Dataset entries
(** * RemoteAgent (moya/agents/remote_agent.py)

    A shallow embedding of the remote-agent client: construction,
    the synchronous send [handle_message], the streaming send
    [handle_message_stream] and the tool dispatcher [handle_tool_call],
    together with the call log [tool_call_logs] they share.

    Conventions.
    - A Python [str] is a [string]; a character is a code point below 256,
      which is the range the whitespace table of [py_isspace] covers.
    - Python objects reaching this code are JSON-shaped; they are [pyval].
    - A method that may raise runs in [M S A]: it takes the state, and gives
      back either a value or the exception raised, with the state as it
      was left.  A mutation made before a raise stays made, as in Python.
    - Only subclasses of [Exception] are modelled; this is what the
      handlers written [except Exception] catch.
    - A generator is modelled drained by its consumer: the chunks it
      yields, in order, and the state it leaves.
    - The transport ([requests]) and the JSON codec ([json]) are not part
      of the client; the methods take them as parameters.  [print] is taken
      not to fail. *)

From Stdlib Require Import String Ascii List ZArith Bool NArith Lia.
From Stdlib Require Import DecimalString DecimalPos DecimalZ.
Import ListNotations.
Local Open Scope string_scope.
Set Warnings "-register-all".

(** ** Python values *)

(** A float is read by this code in two ways only: its truth value, and its
    text under [json.dumps] or [str].  It is kept as those two readings. *)
Record pyfloat : Type := mk_pyfloat {
  float_nonzero : bool;
  float_repr : string
}.

Inductive pyval : Type :=
| PNone
| PBool (b : bool)
| PInt (n : Z)
| PFloat (f : pyfloat)
| PStr (s : string)
| PList (items : list pyval)
| PDict (entries : list (string * pyval)).

(** A dict keeps insertion order; lookup takes the first entry of a key. *)
Definition dict : Type := list (string * pyval).

Fixpoint dict_get (d : dict) (k : string) : option pyval :=
  match d with
  | [] => None
  | (k', v) :: rest => if (k' =? k)%string then Some v else dict_get rest k
  end.

Definition dict_contains (d : dict) (k : string) : bool :=
  match dict_get d k with Some _ => true | None => false end.

(** [d[k] = v]: an existing key keeps its place. *)
Fixpoint dict_set (d : dict) (k : string) (v : pyval) : dict :=
  match d with
  | [] => [(k, v)]
  | (k', v') :: rest =>
      if (k' =? k)%string then (k, v) :: rest else (k', v') :: dict_set rest k v
  end.

(** [{**d1, **d2}] *)
Definition dict_update (d1 d2 : dict) : dict :=
  fold_left (fun acc kv => dict_set acc (fst kv) (snd kv)) d2 d1.

Definition dict_keys (d : dict) : list string := map fst d.

Definition type_name (v : pyval) : string :=
  match v with
  | PNone => "NoneType"
  | PBool _ => "bool"
  | PInt _ => "int"
  | PFloat _ => "float"
  | PStr _ => "str"
  | PList _ => "list"
  | PDict _ => "dict"
  end.

(** [bool(v)], the test of [if v:]. *)
Definition truthy (v : pyval) : bool :=
  match v with
  | PNone => false
  | PBool b => b
  | PInt n => negb (n =? 0)%Z
  | PFloat f => float_nonzero f
  | PStr s => negb (s =? "")%string
  | PList l => match l with [] => false | _ :: _ => true end
  | PDict d => match d with [] => false | _ :: _ => true end
  end.

(** ** Strings *)

Fixpoint startswith (p s : string) : bool :=
  match p, s with
  | EmptyString, _ => true
  | String a p', String b s' => Ascii.eqb a b && startswith p' s'
  | String _ _, EmptyString => false
  end.

(** [s[n:]] *)
Fixpoint str_drop (n : nat) (s : string) : string :=
  match n, s with
  | O, _ => s
  | S n', String _ s' => str_drop n' s'
  | S _, EmptyString => EmptyString
  end.

(** [p in s] for two strings *)
Fixpoint str_contains (p s : string) : bool :=
  startswith p s ||
  match s with
  | EmptyString => false
  | String _ s' => str_contains p s'
  end.

Fixpoint drop_while {A : Type} (f : A -> bool) (l : list A) : list A :=
  match l with
  | [] => []
  | a :: l' => if f a then drop_while f l' else l
  end.

Definition char_in (chars : string) (a : ascii) : bool :=
  existsb (Ascii.eqb a) (list_ascii_of_string chars).

(** [s.rstrip(chars)] *)
Definition rstrip (chars : string) (s : string) : string :=
  string_of_list_ascii
    (rev (drop_while (char_in chars) (rev (list_ascii_of_string s)))).

(** [str.isspace] on one character, for code points below 256:
    TAB LF VT FF CR, FS GS RS US, SPACE, NEL and NBSP. *)
Definition py_isspace (a : ascii) : bool :=
  let n := N_of_ascii a in
  ((9 <=? n) && (n <=? 13) || (28 <=? n) && (n <=? 32)
   || (n =? 133) || (n =? 160))%N.

(** [s.strip()] *)
Definition strip (s : string) : string :=
  string_of_list_ascii
    (rev (drop_while py_isspace
            (rev (drop_while py_isspace (list_ascii_of_string s))))).

Definition endswith (p s : string) : bool :=
  startswith (string_of_list_ascii (rev (list_ascii_of_string p)))
             (string_of_list_ascii (rev (list_ascii_of_string s))).

Definition dquote : string := String (ascii_of_N 34) EmptyString.

(** [str(n)] for an int *)
Definition str_of_Z (n : Z) : string := NilZero.string_of_int (Z.to_int n).

(** The characters of a string, each as a string of length one. *)
Definition str_chars (s : string) : list string :=
  map (fun a => String a EmptyString) (list_ascii_of_string s).

(** ** Exceptions and the state-and-exception monad *)

(** [HTTPError] is the one class the handlers tell apart; it carries the
    status code of the response attached to it.  Every other exception is
    its class name and message. *)
Inductive exn : Type :=
| HTTPError (status_code : Z) (msg : string)
| PyException (cls : string) (msg : string).

(** [str(e)] *)
Definition str_exn (e : exn) : string :=
  match e with
  | HTTPError _ m => m
  | PyException _ m => m
  end.

Inductive outcome (A : Type) : Type :=
| Return (a : A)
| Raise (e : exn).
Arguments Return {A} a.
Arguments Raise {A} e.

Definition M (S A : Type) : Type := S -> outcome A * S.

Definition ret {S A : Type} (a : A) : M S A := fun s => (Return a, s).

Definition bind {S A B : Type} (m : M S A) (k : A -> M S B) : M S B :=
  fun s =>
    match m s with
    | (Return a, s') => k a s'
    | (Raise e, s') => (Raise e, s')
    end.

Definition lift {S A : Type} (o : outcome A) : M S A := fun s => (o, s).

Definition get_state {S : Type} : M S S := fun s => (Return s, s).

Definition modify {S : Type} (f : S -> S) : M S unit :=
  fun s => (Return tt, f s).

(** [try: m  except Exception as e: handler e] *)
Definition try_except {S A : Type} (m : M S A) (handler : exn -> M S A)
  : M S A :=
  fun s =>
    match m s with
    | (Return a, s') => (Return a, s')
    | (Raise e, s') => handler e s'
    end.

Declare Scope py_scope.
Delimit Scope py_scope with py.
Notation "x <- m ;; k" := (bind m (fun x => k))
  (at level 61, m at next level, right associativity) : py_scope.
Notation "m ;;; k" := (bind m (fun _ => k))
  (at level 61, right associativity) : py_scope.
Local Open Scope py_scope.

(** ** Operations of Python objects used by the client *)

Definition type_error {A : Type} (msg : string) : outcome A :=
  Raise (PyException "TypeError" msg).

Definition attribute_error {A : Type} (v : pyval) (attr : string)
  : outcome A :=
  Raise (PyException "AttributeError"
           ("'" ++ type_name v ++ "' object has no attribute '" ++ attr ++ "'")).

(** [v.get(key, default)]: only a dict has the method. *)
Definition py_get (v : pyval) (key : string) (default : pyval)
  : outcome pyval :=
  match v with
  | PDict d =>
      Return (match dict_get d key with Some x => x | None => default end)
  | _ => attribute_error v "get"
  end.

(** [iter(v)] run to the end, as [list.extend(v)] does before it appends. *)
Definition py_iter (v : pyval) : outcome (list pyval) :=
  match v with
  | PList l => Return l
  | PStr s => Return (map PStr (str_chars s))
  | PDict d => Return (map PStr (dict_keys d))
  | _ => type_error ("'" ++ type_name v ++ "' object is not iterable")
  end.

(** [key in v] for a string [key] *)
Definition py_contains (key : string) (v : pyval) : outcome bool :=
  match v with
  | PDict d => Return (dict_contains d key)
  | PList l =>
      Return (existsb (fun x => match x with
                                | PStr s => (s =? key)%string
                                | _ => false
                                end) l)
  | PStr s => Return (str_contains key s)
  | _ => type_error ("argument of type '" ++ type_name v ++ "' is not iterable")
  end.

(** [v[key]] for a string [key] *)
Definition py_getitem (v : pyval) (key : string) : outcome pyval :=
  match v with
  | PDict d =>
      match dict_get d key with
      | Some x => Return x
      | None => Raise (PyException "KeyError" ("'" ++ key ++ "'"))
      end
  | PList _ => type_error "list indices must be integers or slices, not str"
  | PStr _ => type_error "string indices must be integers, not 'str'"
  | _ => type_error ("'" ++ type_name v ++ "' object is not subscriptable")
  end.

(** [text + v] for a string [text]: [current_text += v] *)
Definition str_add (text : string) (v : pyval) : outcome string :=
  match v with
  | PStr s => Return (text ++ s)
  | _ => type_error ("can only concatenate str (not " ++ dquote ++ type_name v
                     ++ dquote ++ ") to str")
  end.

(** ** Collaborators: tool registry, configuration, transport *)

(** The registry and its tools belong to the caller.  A tool's function gets
    the named arguments and returns a value or raises.  [function_str] is
    how CPython prints the function in the messages of its errors: the
    module and qualified name, followed by [()]. *)
Record Tool : Type := mk_Tool {
  tool_name : string;
  tool_description : string;
  function : dict -> outcome pyval;
  function_str : string
}.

Exercise:
The lines you need are those containing "level"; find them in the records and copy them.

Your solution:
  (at level 61, m at next level, right associativity) : py_scope.
  (at level 61, right associativity) : py_scope.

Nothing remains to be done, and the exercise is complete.